**What is required:** Every record listed below should be copied exactly.

(Records for this task Opens)

(* ===== verification/Backup.v ===== *)
(** * Backups

    The configuration backups of [internal/api/v2/settings.go]: what a backup holds,
    which backups and which selections of tables may be restored, the restore
    transaction, and the handlers over the backup directory.  The tables are those
    of [Relations]. *)

From S2P Require Import Prelude GoStr Records Store PublicNetwork Sessions Relations.

Open Scope Z_scope.

(** ** Manifests *)

(** What [encoding/json] makes of a value: a number has its value when that is
    an integer, and a number, array or object carries the text [fmt] prints or
    [encoding/json] renders. *)
Inductive bvalue :=
  | BNull
  | BBool (b : bool)
  | BNumber (integral : option Z) (printed : string)
  | BString (s : string)
  | BArray (items : list string) (rendered : string)
  | BObject (printed rendered : string).
Abbreviation backup_item := (gmap string bvalue).
Inductive backup_row := RowObject (item : backup_item) | RowOther.

Record backupManifest := mkManifest {
  mf_Version : string;
  mf_CreatedAt : string;
  mf_CreatedBy : string;
  mf_SensitiveRedacted : bool;
  mf_Tables : gmap string (list backup_row);
}.
#[export] Instance backupManifest_eta : Eta backupManifest := λ m,
  mkManifest (mf_Version m) (mf_CreatedAt m) (mf_CreatedBy m) (mf_SensitiveRedacted m) (mf_Tables m).
Definition manifest_rows (m : backupManifest) (t : string) : list backup_row :=
  default [] (mf_Tables m !! t).

Definition Join (sep : string) (l : list string) : string := String.concat sep l.
Definition Sprint (v : bvalue) : string :=
  match v with
  | BNull => "<nil>"
  | BBool b => if b then "true" else "false"
  | BNumber _ printed => printed
  | BString s => s
  | BArray items _ => "[" +:+ Join " " items +:+ "]"
  | BObject printed _ => printed
  end.
Fixpoint eventDetailString (detail : backup_item) (keys : list string) : string :=
  match keys with
  | [] => ""
  | key :: keys =>
    match detail !! key with
    | None | Some BNull => eventDetailString detail keys
    | Some value =>
      let text := TrimSpace (Sprint value) in
      if negb (text =? "")%string && negb (text =? "<nil>")%string then text
      else eventDetailString detail keys
    end
  end.

Definition backupRestoreConfirmPhrase : string := "RESTORE ARIA CONFIG".
Definition backupSensitiveExportConfirmPhrase : string := "EXPORT SENSITIVE ARIA BACKUP".
Definition redactedSensitiveValue : string := "<redacted>".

(Records for this task Closes)

**Written reply:**
(* ===== verification/Backup.v ===== *)
(** * Backups

    The configuration backups of [internal/api/v2/settings.go]: what a backup holds,
    which backups and which selections of tables may be restored, the restore
    transaction, and the handlers over the backup directory.  The tables are those
    of [Relations]. *)

From S2P Require Import Prelude GoStr Records Store PublicNetwork Sessions Relations.

Open Scope Z_scope.

(** ** Manifests *)

(** What [encoding/json] makes of a value: a number has its value when that is
    an integer, and a number, array or object carries the text [fmt] prints or
    [encoding/json] renders. *)
Inductive bvalue :=
  | BNull
  | BBool (b : bool)
  | BNumber (integral : option Z) (printed : string)
  | BString (s : string)
  | BArray (items : list string) (rendered : string)
  | BObject (printed rendered : string).
Abbreviation backup_item := (gmap string bvalue).
Inductive backup_row := RowObject (item : backup_item) | RowOther.

Record backupManifest := mkManifest {
  mf_Version : string;
  mf_CreatedAt : string;
  mf_CreatedBy : string;
  mf_SensitiveRedacted : bool;
  mf_Tables : gmap string (list backup_row);
}.
#[export] Instance backupManifest_eta : Eta backupManifest := λ m,
  mkManifest (mf_Version m) (mf_CreatedAt m) (mf_CreatedBy m) (mf_SensitiveRedacted m) (mf_Tables m).
Definition manifest_rows (m : backupManifest) (t : string) : list backup_row :=
  default [] (mf_Tables m !! t).

Definition Join (sep : string) (l : list string) : string := String.concat sep l.
Definition Sprint (v : bvalue) : string :=
  match v with
  | BNull => "<nil>"
  | BBool b => if b then "true" else "false"
  | BNumber _ printed => printed
  | BString s => s
  | BArray items _ => "[" +:+ Join " " items +:+ "]"
  | BObject printed _ => printed
  end.
Fixpoint eventDetailString (detail : backup_item) (keys : list string) : string :=
  match keys with
  | [] => ""
  | key :: keys =>
    match detail !! key with
    | None | Some BNull => eventDetailString detail keys
    | Some value =>
      let text := TrimSpace (Sprint value) in
      if negb (text =? "")%string && negb (text =? "<nil>")%string then text
      else eventDetailString detail keys
    end
  end.

Definition backupRestoreConfirmPhrase : string := "RESTORE ARIA CONFIG".
Definition backupSensitiveExportConfirmPhrase : string := "EXPORT SENSITIVE ARIA BACKUP".
Definition redactedSensitiveValue : string := "<redacted>".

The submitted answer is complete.